The type of (in)equality for each constraint in A is determined by the character vector ctype. The type of variable for each entry in x is specified by the field vartype, where 'c', 'b', and 'i' denote continuous, binary, and general integer variables. Reaction fluxes are continuous variables, while all other variables are either binary or integer depending on the corresponding upper bound. The fields rownames and varnames contain descriptive names of the constraints and variables, stored as cell arrays of strings. Functions in TIGER allow variables to be interchangeably referenced by their name, column index, or through Matlab's logical indexing features.

The format for TIGER models is designed for compatibility with the model structure for the COBRA Toolbox [20]. TIGER can use a COBRA Toolbox model as a starting point for converting a genome-scale reconstruction; therefore, any model in a file format supported by the COBRA Toolbox (SBML, Simpheny, etc.) can be converted to a TIGER model.

Accessing the MILP solver

TIGER uses a custom Matlab class CMPI (Common Mathematical Programming Interface) to create and solve mathematical programming problems. CMPI defines a consistent structure for MILP (and mixed-integer quadratic programming, MIQP) problems, providing independence from the underlying MILP solver software. TIGER currently supports the CPLEX, Gurobi (via Gurobi MEX), and GLPK (via GLPK Mex) software packages, all of which are freely available for academic use. Porting TIGER to use a new solver requires modifying only the CMPI method solve_mip to specify the new interface. CMPI also provides a standardized method for configuring common solver parameters (maximum solution time, optimality and feasibility tolerances, etc.).

Previous work has indicated that the computation time of some FBA-related algorithms, such as Flux Variability Analysis [22], can be reduced by saving information about the problem structure between calls to the MILP solver [23]. CMPI provides a method, solve_multiple_milps, to preserve the solver state between successive calls to the CPLEX optimizer and reduce runtime in this manner. (Gurobi and GLPK currently do not support this feature in their Matlab interfaces.) If the CPLEX optimizer is not installed, CMPI will automatically make successive calls to the installed optimizer. While this removes the potential speed increase from using solver restarts, it allows TIGER code to remain solver independent and portable.

Using TIGER

TIGER source code and installation instructions are available online at http://bme.virginia.edu/csbl/downloads/ or http://csbl.bitbucket.org/tiger The version of TIGER used for the examples in this study is included as Additional File 2. All functions in the toolbox are documented using Matlab's "help" facilities. Complete documentation and a step-by-step tutorial are also available on the TIGER website. The software includes a testing suite to verify the installation. These tests contain examples that build a TIGER structure from a simple COBRA model, add a set of TRN rules, call a MILP solver, and display the solution.

Results and Discussion

Refining integrated models for Saccharomyces cerevisiae

TIGER was used to couple the 1266 reactions in iND750 [9], a genome-scale model of Saccharomyces cerevisiae metabolism, with 750 metabolic genes. The resulting TIGER model contained 4498 constraints in 3214 variables. A model of S. cerevisiae transcriptional regulation, iMH805 [16], was added. The additional 805 rules contributed 1057 constraints and 562 variables to the TIGER model. The conversion took 53.66 s for iND750 and 20.31 s to add the TRN using an Intel 3.2 GHz i7-quad core processor running Linux.

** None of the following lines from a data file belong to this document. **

(** A day of the year with a year: month and day are those of the date [j - 1] days after the
    first of January; the year is not compared.
    [src: include/date/date.h 7506-7518 from_stream] *)
Definition date_from_day_of_year : pm unit :=
  j ← get_var vj;
  Y ← get_var vY;
  if negb (j =? not_a vj) && negb (Y =? not_a vY) then
    trial ← p_lift (first ← ymd_local_days (ym_div_int (year_div_int (year_ctor Y) 1) 1);
                    j1 ← int_sub j 1;
                    s ← int_add first j1;
                    ymd_of_local_days s);
    agree_month_day trial;;
    put_var vj (not_a vj)
  else mret tt.

(** The ISO year and week of a valid date agree with [G] and [V].
    [src: include/date/date.h 7529-7550 from_stream] *)
Definition check_iso_week (ymd : year_month_day) : pm unit :=
  G ← get_var vG; V ← get_var vV;
  if negb (G =? not_a vG) || negb (V =? not_a vV) then
    sd ← p_lift (ymd_sys_days ymd);
    G_trial ← p_lift (s3 ← int_add sd 3; t ← ymd_of_sys_days s3; Ret (ymd_year t));
    start ← p_lift (y1 ← year_minus_years G_trial 1; iso_year_start y1);
    '(G_trial, start) ←
      (if sd <? start then
         let G_trial := year_pre_dec G_trial in
         start ← (if negb (V =? not_a vV) then
                    p_lift (y1 ← year_minus_years G_trial 1; iso_year_start y1)
                  else mret start);
         mret (G_trial, start)
       else mret (G_trial, start));
    (if negb (G =? not_a vG) && negb (G =? year_int G_trial) then broken else mret tt);;
    if negb (V =? not_a vV) then
      V_trial ← p_lift (n ← int_sub sd start; int_add (weeks_of_days n) 1);
      if negb (V =? V_trial) then broken else mret tt
    else mret tt
  else mret tt.

(** The same for the weeks that start on Sunday ([U]) and on Monday ([W]).
    [src: include/date/date.h 7551-7563 from_stream] *)
Definition check_week (v : var) (first : weekday) (ymd : year_month_day) : pm unit :=
  n ← get_var v;
  if negb (n =? not_a v) then
    trial ← p_lift (start ← first_weekday (ymd_year ymd) first;
                    sd ← ymd_sys_days ymd;
                    diff ← int_sub sd start;
                    w ← floor_weeks diff;
                    int_add w 1);
    if negb (n =? trial) then broken else mret tt
  else mret tt.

As mentioned above, previous methods for integrating TRNs involve an iterative process, alternating between calculating gene states from a given environment and determining an environment based on metabolic byproducts [17]. However, the multiple layers of trascriptional regulation may require several iterations of this method to reach a stable gene state. The number of iterations to reach a stable state varies by environment and cannot easily be determined a priori [24]. In fact, some feedback mechanisms in TRNs may lead to a stable cycle of gene activation/inactivation rather than a single gene state. TIGER solves the TRN and FBA problems simultaneously, so the resulting gene state is always stable (or an optimal state inside a stable cycle).

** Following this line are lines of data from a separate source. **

(** A negative number: the zeros come before the sign. *)
Lemma pad_number_negative w k n :
  0 < n → 10 ^ Z.of_nat k ≤ n < 10 ^ Z.of_nat (S k) →
  pad_number w "0" false (- n)
  = string_of_list_ascii (replicate (w - S (S k)) "0"%char) +:+ String "-" (fixed (S k) n).
Proof.
  intros H0 Hn. unfold pad_number. rewrite Z.abs_opp, Z.abs_eq by lia.
  assert ((- n <? 0) = true) as -> by (apply Z.ltb_lt; lia).
  rewrite (decimal_digits_fixed k) by done. rewrite length_fixed. reflexivity.
Qed.

(** ** Reading *)

Definition stream (s : string) : istream := MkIstream s false false.

(** The digits before the last one that is read. *)
Lemma read_digits_prefix w fuel n rest x count M :
  0 ≤ n < 10 ^ Z.of_nat w → 0 ≤ x → x * 10 ^ Z.of_nat w + n < 4294967296 →
  0 ≤ count → count + Z.of_nat w < M → M < 4294967296 →
  read_digits (w + fuel) (stream (fixed w n +:+ rest)) x count M
  = read_digits fuel (stream rest) (x * 10 ^ Z.of_nat w + n) (count + Z.of_nat w) M.
Proof.
  revert n rest fuel. induction w as [|w IH]; intros n rest fuel Hn Hx Hmax Hc HM HMax.
  { change (10 ^ Z.of_nat 0) with 1 in *. cbn. f_equal; lia. }
  rewrite Nat2Z.inj_succ, Z.pow_succ_r in * by lia.
  assert (0 ≤ n mod 10 < 10) by (apply Z.mod_pos_bound; lia).
  assert (0 ≤ n / 10 < 10 ^ Z.of_nat w) by div_lia.
  replace (S w + fuel)%nat with (w + S fuel)%nat by lia.
  rewrite fixed_S, IH by div_lia.
  cbn [read_digits peek stream is_good is_rest negb andb is_failbit is_eofbit get_char snd].
  rewrite is_digit_char, digit_val_char by done. cbn [negb].
  rewrite (uint_add_small (count + Z.of_nat w)) by lia.
  assert ((count + Z.of_nat w + 1 =? M) = false) as -> by (apply Z.eqb_neq; lia).
  rewrite uint_mul_small by div_lia. rewrite uint_add_small by div_lia.
  f_equal; [div_lia | lia].
Qed.

(** As many digits as are asked for. *)
Lemma read_unsigned_full w n rest m :
  0 ≤ n < 10 ^ Z.of_nat (S w) → n < 4294967296 → Z.of_nat (S w) < 4294967296 →
  m ≤ Z.of_nat (S w) →
  read_unsigned (stream (fixed (S w) n +:+ rest)) m (Z.of_nat (S w)) = Ret (n, stream rest).
Proof.
  intros Hn Hmax HM Hm. unfold read_unsigned, read_fuel. cbn [stream is_rest].
  rewrite length_app_string, length_fixed, fixed_S.
  rewrite Nat2Z.inj_succ, Z.pow_succ_r in Hn by lia.
  replace (S (S w + String.length rest))%nat with (w + S (S (String.length rest)))%nat by lia.
  assert (0 ≤ n mod 10 < 10) by (apply Z.mod_pos_bound; lia).
  rewrite (read_digits_prefix w _ (n / 10)) by div_lia.
  cbn [read_digits peek stream is_good is_rest negb andb is_failbit is_eofbit get_char snd].
  rewrite is_digit_char, digit_val_char by done. cbn [negb].
  rewrite uint_add_small by lia.
  assert ((0 + Z.of_nat w + 1 =? Z.of_nat (S w)) = true) as -> by (apply Z.eqb_eq; lia).
  rewrite uint_mul_small by div_lia. rewrite uint_add_small by div_lia.
  rewrite outcome_bind_ret.
  assert ((0 + Z.of_nat w + 1 <? m) = false) as -> by (apply Z.ltb_ge; lia).
  do 2 f_equal. div_lia.
Qed.

(** Fewer digits, before another character. *)
Lemma read_unsigned_short w n c rest m M :
  0 ≤ n < 10 ^ Z.of_nat w → n < 4294967296 → Z.of_nat w < M < 4294967296 →
  m ≤ Z.of_nat w → is_digit c = false →
  read_unsigned (stream (fixed w n +:+ String c rest)) m M = Ret (n, stream (String c rest)).
Proof.
  intros Hn Hmax HM Hm Hc. unfold read_unsigned, read_fuel. cbn [stream is_rest].
  rewrite length_app_string, length_fixed.
  replace (S (w + String.length (String c rest)))%nat
    with (w + S (String.length (String c rest)))%nat by lia.
  rewrite (read_digits_prefix w _ n) by lia.
  cbn [read_digits peek stream is_good is_rest negb andb is_failbit is_eofbit].
  rewrite Hc. cbn [negb]. rewrite outcome_bind_ret.
  assert ((0 + Z.of_nat w <? m) = false) as -> by (apply Z.ltb_ge; lia). reflexivity.
Qed.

Applying large-scale TRNs to COBRA models may result in infeasible models, i.e., models unable to produce any biomass. This is often due to a small number of rules that turn off reactions that are essential for biomass production. Previous work has developed techniques for finding which rules create the model infeasibility [13]. TIGER includes the function find_infeasible_rules to identify rules that prevent feasible solutions to the resulting MILP. Given a model and a set of rules that prevent a feasible solution, find_infeasible_rules creates a MILP that preserves the logic of the rules but allows each rule to be artificially satisfied. The objective of this MILP is to minimize the number of rules that must be artificially satisfied while finding a feasible solution for the model. (Details of this process are available in Additional File 1.)

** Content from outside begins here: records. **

Lemma iso_year_start_runs y : wf y = true → ∃ z, iso_year_start y = Ret z ∧ near z.
Proof.
  intros Hy. unfold iso_year_start, ymwdl_sys_days.
  destruct (ymwdl_to_days_wf y December Thursday Hy eq_refl) as (d & E & Hd & _); [by vm_compute|].
  rewrite E, outcome_bind_ret. rewrite weekday_minus_weekday_mod.
  pose proof (civil_days_short (year_y y) (month_m December) d) as R.
  pose proof (month_length_bounds (year_y y) (month_m December)).
  apply year_wf_spec in Hy. change (month_m December) with 12 in *.
  change ((weekday_wd Monday - weekday_wd Thursday) mod 7) with 4.
  rewrite int_add_ok by lia. eexists. split; [done|]. unfold near. lia.
Qed.

Lemma first_weekday_runs y w :
  -32767 ≤ y ≤ 32767 → 0 ≤ w < 7 →
  ∃ z, first_weekday (MkYear y) (MkWeekday w) = Ret z ∧ near z.
Proof.
  intros Hy Hw. unfold first_weekday, ymwd_sys_days. rewrite weekday_at_small by lia.
  set (x := ym_div_wdi _ _).
  assert (wf x = true) as Hx.
  { apply ymwd_wf_spec. subst x. split; [apply year_wf_spec; cbn; lia|].
    change (month_m _) with 1. cbn. lia. }
  assert (year_ok (ymwd_y x) = true) as Hok by (apply year_ok_spec; [by apply year_wf_spec; cbn; lia | cbn; lia]).
  assert (wdi_weekday (ymwd_wdi x) = MkWeekday w) as Ew by (apply wdi_weekday_small; cbn; lia).
  assert (weekday_ok (wdi_weekday (ymwd_wdi x)) = true) as Hwd
    by (rewrite Ew; unfold weekday_ok; cbn; apply Z.leb_le; lia).
  pose proof (nth_bounds x Hx Hok eq_refl Hwd) as (_ & _ & _ & _ & Hf); [cbn; lia|].
  rewrite (nth_to_days x Hx Hok eq_refl Hwd) by (cbn; lia).
  eexists. split; [done|].
  unfold nth_weekday_day. set (f := civil_days _ _ 1) in *.
  pose proof (until_weekday_bounds f (wdi_wd (ymwd_wdi x))). set (k := until_weekday _ _) in *.
  change (wdi_index_ (ymwd_wdi x)) with 1. replace (k + (1 - 1) * 7 + 1) with (1 + k) by lia.
  rewrite civil_days_add. fold f. unfold near. lia.
Qed.

(** ** The fields of a valid date and time of day *)

Section valid.
Context (y m d h mi s : Z) (Ry : -32767 ≤ y ≤ 32767) (Hv : civil_valid y m d).
Context (Rh : 0 ≤ h < 24) (Rmi : 0 ≤ mi < 60) (Rs : 0 ≤ s < 60).

Let date := MkYearMonthDay (MkYear y) (MkMonth m) (MkDay d).
Let fds := MkFields date (f_wd fields_default) (MkHms h mi (MkDfs s 0) false) true.
Let day := civil_days y m d.

Lemma date_ok : ymd_ok date = Ret true.
Proof. by apply MkYearMonthDay_ok. Qed.

Lemma date_day : ymd_to_days date = Ret day ∧ first_day ≤ day ≤ last_day.
Proof.
  destruct (MkYearMonthDay_ok y m d Ry Hv) as [Hwf Hok]. apply (ymd_to_days_ok _ Hwf Hok).
Qed.

Lemma date_month : 1 ≤ m ≤ 12.
Proof. apply Hv. Qed.

(** Day [n] after the date, in the ISO calendar: the year [iso_year_start] is asked for. *)
Lemma date_after_runs n : 0 ≤ n ≤ 3 → ∃ x, ymd_from_days (day + n) = Ret x ∧ wf (ymd_year x) = true.
Proof.
  intros Hn. destruct date_day as [_ Hd]. rewrite ymd_from_days_civil by lia.
  destruct (civil_of_days _) as [[? ?] ?]. eexists. split; [done|]. apply year_ctor_wf.
Qed.

Lemma year_minus_one_runs x : wf x = true → ∃ x', year_minus_years x 1 = Ret x' ∧ wf x' = true.
Proof.
  intros Hx%year_wf_spec. unfold year_minus_years, year_int. rewrite int_sub_ok by lia.
  eexists. split; [done|]. apply year_ctor_wf.
Qed.

Lemma o_runs_require_ymd : o_runs any (require_ymd fds).
Proof.
  unfold require_ymd. eapply (o_runs_bind (λ b, b = true)).
  - eapply o_runs_lift; [apply date_ok | done].
  - intros ? ->. by apply o_runs_ret.
Qed.

Lemma o_runs_extract_weekday : o_runs any (extract_weekday fds).
Proof.
  unfold extract_weekday. eapply (o_runs_bind (λ b, b = true)).
  - eapply o_runs_lift; [apply date_ok | done].
  - intros ? ->. cbn [negb andb]. eapply (o_runs_bind any).
    + eapply o_runs_lift; [apply (proj1 date_day) | done].
    + intros z _. change (weekday_ok (f_wd fds)) with false. by apply o_runs_ret.
Qed.

Lemma o_runs_extract_month : o_runs (λ x, x = m) (extract_month fds).
Proof.
  unfold extract_month.
  assert (month_ok (ymd_month (f_ymd fds)) = true) as -> by (apply month_ok_spec; exact date_month).
  by apply o_runs_ret.
Qed.

(** A calculation on [int]s that stays in range. *)
Lemma o_runs_int x : -2147483648 ≤ x < 2147483648 → o_runs (λ z, z = x) (o_lift (int_res x)).
Proof. intros Hx. eapply o_runs_lift; [by apply int_res_ok | done]. Qed.

Lemma o_runs_day : o_runs (λ z, z = day) (o_lift (ymd_local_days date)).
Proof. eapply o_runs_lift; [apply (proj1 date_day) | done]. Qed.

Lemma o_runs_first_day :
  o_runs near (o_lift (ymd_local_days (ym_div_int (year_div_int (ymd_year date) 1) 1))).
Proof.
  rewrite year_month_day_of_ints by lia.
  destruct (MkYearMonthDay_ok y 1 1 Ry) as [Hwf Hok]; [unfold civil_valid; cbn; lia|].
  destruct (ymd_to_days_ok _ Hwf Hok) as [E R]. cbn in E, R.
  eapply o_runs_lift; [exact E|]. unfold near. lia.
Qed.

(** The numbers of the calculations below stay far inside an [int]. *)
Ltac int_runs := eapply o_runs_bind; [apply o_runs_int; unfold near in *; lia | intros ? ->].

Analysis by TIGER reported that the combined iND750/iMH805 metabolic and TRN network was unable to produce biomass under aerobic conditions in a glucose minimal media. Since S. cerevisiae is well-known to grow in this environment, we used TIGER's find_infeasible_rules function to identify the following three rules that prevented growth:

(19)

(20)

(21)

The product of gene erg11, lanosterol 14α-demethylase, is an essential enzyme for the production of ergosterol, a main sterol in S. cerevisiae [25]. This gene is essential in the iND750 metabolic model and must remain "on" during aerobic growth on glucose. However, the stable gene state for erg11 in the above rules is always "off" after three iterations, as described in Table 2. Because the iMH805 study used the results of the second iteration as the final gene state, this inaccuracy was unnoticed.

Table 2

Gene states for erg11 regulation

Iteration

Start

1

2

3

4

Rule

O_{2}[e]

1

1

1

1

1

glucose [e]

1

1

1

1

1

hap1

0

1

1

1

1

O_{2}[e] or not ROX1

rox1

0

0

1

1

1

O_{2}[e] and HAP1

erg11

1

1

1

0

0

O_{2}[e] and HAP1 and (not ROX1)

erg11

1

1

1

1

1

O_{2}[e] and HAP1 and (high_o2 or not ROX1)

To start, all transcription factors are assumed to be "off", and all metabolic genes are "on". The extracellular environment contains only glucose (glucose[e]), oxygen (O_{2}[e]), and essential salts and minerals. Each iteration calculates the next gene state based on the current state of metabolites in the environment and transcription factors. After three iterations, expression of erg11 turns off, unless a modified rule is used that account for high oxygen uptake. The modified rule (shown below the double line) is more consistent with the results in Turi & Loper [25] Rules are taken from the S. cerevisiae regulatory network model iMH805 [16]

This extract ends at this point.